Schools that see restorative justice as just another program that can be quickly implemented are going to be disappointed.

“I spend the first year, the first two years sometimes, just talking about this mindset, just trying to convince people that this could work, that this is a way we could see accountability, that it is possible,” jones says. “All these grants come out and they want to see outcomes in the first year, they want to see suspensions change and detentions different and attendance is up. And it’s like, dude, by the end of the first year, hopefully I have teachers who are now feeling comfortable with the possibility that maybe this could work.”
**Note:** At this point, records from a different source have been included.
(* ===== verification/OcpLoop.v ===== *)
(** * ocproxy: the event loop

    Every state that the program reaches, from [main] through any sequence of
    events, has a well-formed pool and no socket that lost its wake-up. *)

From S2P Require Import Prelude Def Ip4Addr Dns Pbuf Ocp OcpConn OcpMain OcpPool OcpInv.

Module OcpLoop.
Import Def Ip4Addr Dns Pbuf Ocp OcpConn OcpMain OcpPool OcpInv.

(** The components that the program is linked with and that are not modelled. *)
Record stack (T CF : Type) := mk_stack {
  st_custom_free : CF → loc → prog (heap CF) unit;
  st_mem_avail : heap CF → Z → bool;
  st_garbage : heap CF → nat → Z;
  st_dns_pbuf_avail : dns_state dns_cb nat → bool;
  st_ip_input : loc → prog (world T CF) unit;
  st_tcp_tmr : prog (world T CF) unit;
  st_lwip_init : prog (world T CF) unit;
  st_netif_add : Z → nat → prog (world T CF) unit;
  st_netif_set_mtu : Z → prog (world T CF) unit;
  st_netif_up : prog (world T CF) unit;
  st_udp_new_ok : bool;
  st_event_base_new_ok : bool;
  st_tcpdump : option loc → prog (world T CF) unit;
  st_tcpdump_init : prog (world T CF) unit;
  st_inet_aton : bytes → option Z
}.
Arguments mk_stack {T CF}.
Arguments st_custom_free {T CF}.
Arguments st_mem_avail {T CF}.
Arguments st_garbage {T CF}.
Arguments st_dns_pbuf_avail {T CF}.
Arguments st_ip_input {T CF}.
Arguments st_tcp_tmr {T CF}.
Arguments st_lwip_init {T CF}.
Arguments st_netif_add {T CF}.
Arguments st_netif_set_mtu {T CF}.
Arguments st_netif_up {T CF}.
Arguments st_udp_new_ok {T CF}.
Arguments st_event_base_new_ok {T CF}.
Arguments st_tcpdump {T CF}.
Arguments st_tcpdump_init {T CF}.
Arguments st_inet_aton {T CF}.

(** Setting the stack up and dumping packets does not call back, except that
    an interface whose address changes aborts its connections. *)
Definition setup_quiet {T CF} `{!TcpApi T CF} (e : env) (k : stack T CF) : Prop :=
  keeps quiet (st_lwip_init k) ∧
  (∀ R : relation (world T CF), PreOrder R → (∀ w w', quiet w w' → R w w') →
     (∀ arg err, keeps R (tcp_err_cb e arg err)) → ∀ ip i, keeps R (st_netif_add k ip i)) ∧
  (∀ n, keeps quiet (st_netif_set_mtu k n)) ∧ keeps quiet (st_netif_up k) ∧
  (∀ p, keeps quiet (st_tcpdump k p)) ∧ keeps quiet (st_tcpdump_init k).

Section loop.
Context {T CF : Type} `{!TcpApi T CF} (e : env) (k : stack T CF).
Abbreviation world := (world T CF).
Abbreviation inv := (@inv T CF).
Implicit Types (w : world) (X : nat → Prop).

Definition run_main (st : startup) : prog world (Z * nat) :=
  main e (st_lwip_init k) (st_netif_add k) (st_netif_set_mtu k) (st_netif_up k)
    (st_udp_new_ok k) (st_event_base_new_ok k) (st_tcpdump_init k) (st_inet_aton k) st.
Definition run_event (vpnfd : Z) (ev : ocp_event) : prog world unit :=
  dispatch e (st_custom_free k) (st_mem_avail k) (st_garbage k) (st_dns_pbuf_avail k)
    (st_ip_input k) (st_tcp_tmr k) (st_tcpdump k) vpnfd ev.

(** The state at the start of [main]. *)
Definition boot (t : T) : world :=
  mk_world (mk_ocp [] None None 0 0) (mk_options false false 0 0 None) false false false
    dns_zero ∅ t [].

(** The states between events; [vpnfd] is the variable of [main]. *)
Inductive reachable (st : startup) (vpnfd : Z) : world → Prop :=
  | reach_main t i w : run_main st (boot t) = inr ((vpnfd, i), w) → reachable st vpnfd w
  | reach_event ev w w' :
      reachable st vpnfd w → run_event vpnfd ev w = inr ((), w') → reachable st vpnfd w'.

Context (He : env_ok e) `{!TcpLaws T CF e} (Hq : setup_quiet e k).
Context `{!StackLaws T CF e (st_custom_free k) (st_dns_pbuf_avail k) (st_ip_input k)
            (st_tcp_tmr k)}.

Lemma inv_take X w i x :
  inv X w → ocp_sock_free_list (w_ocp w) = Some i → ocp_sock_pool (w_ocp w) !! i = Some x →
  inv X (set_ocp (take_slot i (slot_next x) (w_ocp w)) w).
Proof.
  intros [Hp H] Ef E. split; [by apply take_slot_wf|]. intros j sj. simpl.
  destruct (decide (i = j)) as [->|Hne].
  - rewrite list_lookup_insert_eq by by eapply lookup_lt_Some. intros [= <-].
    split; [|by right]. split; [done|]. by unfold SOCKBUF_LEN.
  - rewrite list_lookup_insert_ne by done. apply H.
Qed.

(** A new socket whose event is active, or that has none, needs no attention. *)
Lemma inv_sock_new X fd cb act d :
  hoare (inv X) (ocp_sock_new e fd cb act d)
    (λ r w, match r with
            | Some i => inv (if (fd <? 0) || act then X else add i X) w
            | None => inv X w
            end).
Proof.
  unfold ocp_sock_new. apply hoare_get. intros w Hi.
  destruct (ocp_sock_free_list (w_ocp w)) as [i|] eqn:Ef.
  2:{ destruct d; [apply hoare_fault|]. by apply hoare_ret; intros ? <-. }
  eapply hoare_bind; [apply hoare_deref|]. intros x. cbv beta. apply hoare_pure. intros E.
  apply (hoare_bind _ _ _ (λ _, inv X)).
  { apply hoare_modify. intros ? <-. by apply inv_take. }
  intros _. destruct (fd <? 0); [by apply hoare_ret|].
  apply (hoare_bind _ _ _ (λ _, inv (add i X))).
  { unfold event_new. hstep. eapply hoare_conseq; [by apply inv_touch|apply inv_add|done]. }
  intros _. destruct act; simpl.
  - eapply hoare_bind; [apply inv_event_add|]. intros ?. by apply hoare_ret.
  - by apply (hoare_bind _ _ _ (λ _, inv (add i X))); [hstep|intros _; apply hoare_ret].
Qed.

Lemma inv_new_conn X fd lsock :
  hoare (inv X) (new_conn_cb e (st_dns_pbuf_avail k) fd lsock) (λ _, inv X).
Proof.
  unfold new_conn_cb. hstep. eapply hoare_bind; [apply inv_sock_new|]. intros [i|]; [|hstep].
  cbv beta iota. rewrite orb_false_r.
  apply (hoare_conseq _ (inv (add i X)) _ _ (λ _, inv X)); [|case_match; [apply inv_add|done]|done].
  hstep. eapply hoare_seq; [by apply inv_touch|]. intros _. case_decide.
  - hstep. by apply inv_start_resolution.
  - eapply hoare_seq; [by apply inv_touch|]. intros _. apply inv_event_add.
Qed.

Lemma inv_stack X :
  (∀ l, hoare (inv X) (st_ip_input k l) (λ _, inv X)) ∧
  hoare (inv X) (st_tcp_tmr k) (λ _, inv X).
Proof.
  destruct (stack_calls (StackLaws:=_) (λ w w', inv X w → inv X w')) as [H1 H2].
  - apply _.
  - intros w w' (E & _). by apply inv_ocp.
  - intros. by apply keeps_hoare, inv_recv.
  - intros. by apply keeps_hoare, inv_sent.
  - intros. by apply keeps_hoare, inv_connect.
  - intros. by apply keeps_hoare, inv_tcp_err.
  - intros. by apply keeps_hoare, inv_dns_recv.
  - split; [intros l|]; by apply keeps_hoare.
Qed.

Lemma inv_conn_down X : hoare (inv X) vpn_conn_down (λ _, inv X).
Proof. unfold vpn_conn_down. hstep. apply hoare_modify. intros w. by apply inv_ocp. Qed.

Lemma inv_lwip_data X i :
  hoare (inv (add i X))
    (lwip_data_cb e (st_custom_free k) (st_mem_avail k) (st_garbage k) (st_ip_input k)
       (st_tcpdump k) i) (λ _, inv X).
Proof.
  unfold lwip_data_cb. hstep. eapply hoare_bind; [by apply inv_read|]. intros r. cbv beta.
  apply hoare_pure. intros Hr.
  assert (∃ len d, match r with Some d => (zlen d, d) | None => (-1, []) end = (len, d) ∧
    zlen d ≤ SOCKBUF_LEN) as (len & d & -> & Hd).
  { destruct r as [d|]; [by eauto|]. by exists (-1), []. }
  eapply hoare_seq.
  { apply inv_touch. intros s Hs. apply (sock_ok_buf _ _ _ _ 0); [done|apply Hs|done|done]. }
  intros _. eapply hoare_seq; [case_match; [apply inv_conn_down|hstep]|]. intros _.
  eapply hoare_seq; [apply inv_pbufs|]. intros p.
  eapply hoare_seq; [|intros _; apply inv_event_add].
  destruct p as [l|]; [|hstep]. eapply hoare_seq; [apply inv_pbufs|]. intros _. hstep. hstep.
  eapply hoare_seq; [case_match; [apply inv_quiet, Hq|hstep]|]. intros _. hstep.
  case_match; [apply inv_stack|apply hoare_fault].
Qed.

Lemma inv_housekeeping X fd : hoare (inv X) (cb_housekeeping e fd) (λ _, inv X).
Proof.
  unfold cb_housekeeping. hstep. hstep. eapply hoare_seq.
  - do 2 (case_match; [apply inv_conn_down|]). hstep.
  - intros _. hstep. case_match; [|hstep]. hstep. apply hoare_modify. intros w. by apply inv_ocp.
Qed.

Lemma inv_fire X i :
  hoare (inv X) (fire e (st_custom_free k) (st_mem_avail k) (st_garbage k)
    (st_dns_pbuf_avail k) (st_ip_input k) (st_tcpdump k) i) (λ _, inv X).
Proof.
  unfold fire. hstep. hstep. case_match; [|hstep].
  apply (hoare_bind _ _ _ (λ _ w, inv (add i X) w ∧
    at_sock i (λ s, s_ev s = Some (mk_event (ev_call a0) false)) w)).
  { apply hoare_update. intros w s Hi E. split.
    - apply (inv_add i) in Hi. apply (inv_set (add i X) _ _ _ s); [done|done| |left; by left|done].
      exact (proj1 (proj2 Hi i s E)).
    - intros s'. simpl. rewrite list_lookup_insert_eq by by eapply lookup_lt_Some. by intros [= <-]. }
  intros _. destruct (ev_call a0) as [[]|]; [..|apply hoare_fault].
  - eapply hoare_conseq; [by apply (inv_local_data He X i)| |done].
    intros w [Hi Hat]. split; [done|]. intros s' E'. right. by rewrite (Hat s' E').
  - eapply hoare_conseq; [by apply (inv_socks_cmd He _ X i)|by intros w []|done].
  - eapply hoare_conseq; [by apply (inv_lwip_data X i)|by intros w []|done].
Qed.

Lemma inv_event X vpnfd ev : hoare (inv X) (run_event vpnfd ev) (λ _, inv X).
Proof.
  unfold run_event, dispatch. destruct ev as [i|l fd|[]|[]].
  - apply inv_fire.
  - apply inv_new_conn.
  - apply inv_stack.
  - eapply hoare_seq; [by apply inv_dns_tmr|]. intros _. apply inv_quiet. solve_quiet.
  - apply inv_housekeeping.
  - apply hoare_modify. intros w. by apply inv_ocp.
  - apply hoare_modify. intros w. by apply inv_ocp.
Qed.

(** ** Start-up *)

Lemma inv_atoi X s : hoare (inv X) (ocp_atoi s) (λ _, inv X).
Proof. unfold ocp_atoi. repeat hstep. Qed.

Lemma inv_new_listener X port : hoare (inv X) (new_listener e port) (λ _, inv X).
Proof.
  unfold new_listener. eapply hoare_bind; [apply inv_sock_new|]. cbv beta. intros r.
  apply (hoare_conseq _ (inv X) _ _ (λ _, inv X)); [|by destruct r|done].
  hstep. eapply hoare_seq; [by apply inv_keep|]. intros _. hstep.
Qed.

Lemma inv_fwd_add X opt : hoare (inv X) (fwd_add e opt) (λ _, inv X).
Proof.
  unfold fwd_add. do 2 hstep; [|apply hoare_fault].
  eapply hoare_seq; [apply inv_atoi|]. intros lport. do 2 hstep; [|apply hoare_fault].
  eapply hoare_seq; [apply inv_new_listener|]. intros i.
  eapply hoare_seq; [apply inv_atoi|]. intros rport.
  eapply hoare_seq; [by apply inv_keep|]. intros _. repeat hstep.
Qed.

Lemma inv_dyn_fwd X arg : hoare (inv X) (dyn_fwd e arg) (λ _, inv X).
Proof.
  unfold dyn_fwd. eapply hoare_seq.
  - destruct (strrchr arg) as [[addr port]|].
    + eapply hoare_seq; [apply inv_atoi|]. intros lport.
      eapply hoare_seq; [apply inv_new_listener|]. intros i.
      eapply hoare_seq; [by apply inv_keep|]. intros _. hstep.
    + eapply hoare_seq; [apply inv_atoi|]. intros lport. apply inv_new_listener.
  - intros i. eapply hoare_seq; [by apply inv_keep|]. intros _. hstep.
Qed.

Lemma inv_modify X f :
  (∀ w, w_ocp (f w) = w_ocp w) → hoare (inv X) (pmodify f) (λ _, inv X).
Proof. intros H. apply hoare_modify. intros w. by apply inv_ocp. Qed.

Lemma inv_main_option X opt optarg v : hoare (inv X) (main_option e opt optarg v) (λ _, inv X).
Proof.
  unfold main_option, set_dns_domain. hstep. cbv zeta.
  do 3 (case_match; [hstep|]).
  case_match; [eapply hoare_seq; [by apply inv_modify|intros _; hstep]|].
  case_match; [eapply hoare_seq; [apply inv_dyn_fwd|intros _; hstep]|].
  case_match.
  { eapply hoare_seq; [apply inv_atoi|]. intros n.
    eapply hoare_seq; [by apply inv_modify|intros _; hstep]. }
  case_match; [eapply hoare_seq; [by apply inv_modify|intros _; hstep]|].
  case_match; [eapply hoare_seq; [apply inv_fwd_add|intros _; hstep]|].
  do 2 (case_match; [eapply hoare_seq; [by apply inv_modify|intros _; hstep]|]).
  apply hoare_fault.
Qed.

Lemma inv_main_options X opts v : hoare (inv X) (main_options e opts v) (λ _, inv X).
Proof.
  revert v. induction opts as [|[opt arg] opts IH]; intros v; simpl; [hstep|].
  eapply hoare_seq; [apply inv_main_option|apply IH].
Qed.

Lemma inv_bind_loop X fuel p : hoare (inv X) (bind_loop e (st_inet_aton k) fuel p) (λ _, inv X).
Proof.
  revert p. induction fuel as [|fuel IH]; intros [i|]; simpl; try by hstep.
  hstep. eapply hoare_seq; [|intros _; hstep; apply IH]. case_match; [|hstep].
  eapply hoare_seq; [by repeat hstep|]. intros _. hstep.
  eapply hoare_seq; [by repeat hstep|]. intros addr. hstep.
  case_match; [by apply inv_keep|apply hoare_fault].
Qed.

Lemma inv_periodic X cb ms : hoare (inv X) (new_periodic_event e cb ms) (λ _, inv X).
Proof. unfold new_periodic_event. repeat hstep. Qed.

Lemma inv_netif_add X ip i : hoare (inv X) (st_netif_add k ip i) (λ _, inv X).
Proof.
  destruct Hq as (_ & Hadd & _). apply keeps_hoare, Hadd; [apply _|..].
  - intros w w' (E & _). by apply inv_ocp.
  - intros. by apply keeps_hoare, inv_tcp_err.
Qed.

Definition nobody : nat → Prop := λ _, False.

Lemma inv_main st : hoare (λ _, True) (run_main st) (λ _, inv nobody).
Proof.
  unfold run_main, main. apply (hoare_bind _ _ _ (λ _, inv nobody)).
  { apply hoare_modify. intros w _. split; [apply initial_wf|]. intros i s Hi.
    simpl in Hi. unfold initial_pool in Hi. apply list_elem_of_lookup_2, elem_of_app in Hi.
    destruct Hi as [(? & ? & _)%list_elem_of_fmap|?%list_elem_of_singleton]; done. }
  intros _. eapply hoare_seq; [case_match; [hstep|apply hoare_fault]|]. intros _.
  eapply hoare_seq; [case_match; [hstep|apply hoare_fault]|]. intros str.
  eapply hoare_seq; [apply inv_atoi|]. intros vpnfd.
  eapply hoare_seq; [by apply inv_modify|]. intros _.
  eapply hoare_seq; [apply inv_main_options|]. intros v.
  do 2 (case_match; [|apply hoare_fault]).
  eapply hoare_seq; [case_match; [hstep|apply hoare_fault]|]. intros ip.
  eapply hoare_bind; [apply inv_sock_new|]. cbv beta. intros r. rewrite orb_true_r.
  apply (hoare_conseq _ (inv nobody) _ _ (λ _, inv nobody)); [|by destruct r|done].
  destruct Hq as (Hi & Hadd & Hmtu & Hup & _ & Hdump). hstep.
  eapply hoare_seq; [by apply inv_keep|]. intros _.
  eapply hoare_seq; [by apply inv_quiet|]. intros _.
  eapply hoare_seq; [apply inv_dns|]. intros _.
  eapply hoare_seq; [case_match; [|hstep];
    eapply hoare_seq; [case_match; [hstep|apply hoare_fault]|intros ?; apply inv_dns]|]. intros _.
  eapply hoare_seq; [by apply inv_netif_add|]. intros _.
  eapply hoare_seq; [apply inv_atoi|]. intros mtu.
  do 2 (eapply hoare_seq; [by apply inv_quiet|]; intros _).
  eapply hoare_seq; [unfold bind_all_listeners; hstep; apply inv_bind_loop|]. intros _. hstep.
  eapply hoare_seq; [case_match; [by apply inv_quiet|hstep]|]. intros _.
  do 3 (eapply hoare_seq; [apply inv_periodic|]; intros _). hstep.
Qed.

Lemma reachable_inv st vpnfd w : reachable st vpnfd w → inv nobody w.
Proof.
  induction 1 as [t i w E|ev w w' _ IH E].
  - by eapply inv_main.
  - by eapply inv_event.
Qed.
End loop.
End OcpLoop.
4. Administrators Opting Out of Professional Development

“When you have this this disconnect between what happens with the admin and the teachers,” jones says, “a lot of times what happens is administrators don’t attend professional development. They have other stuff to do, more important things to do. And I can’t think of anything more important than this. If your goal is to change the culture of your school, every single person you can get in that room needs to be in that room. If my administrators aren’t there learning what I’m learning or being asked to do what I’m doing, how could they possibly support me? We need to start looking at how we’re spending our time, how we’re investing our resources and what we are saying are our priorities so there’s a common language, a common understanding. I may not know the exact action that my principal will take when a student lands in their office, but I do know the concept and the philosophy they’ll be approaching things with.”

5. Parents Kept Out of the Loop

For a new approach to discipline to work, parents need to be fully brought on board; otherwise, they’ll be incredibly confused and upset about why students aren’t getting the same consequences for behavior that they used to.

In schools where RJ is working, parents are treated as part of the whole community. “They aren’t calling asking what happened to the other kid because they already know, and they know what will happen when their child makes a mistake. When you have a thoroughly restorative culture built, you don’t have those calls that often because most people understand what’s happening.”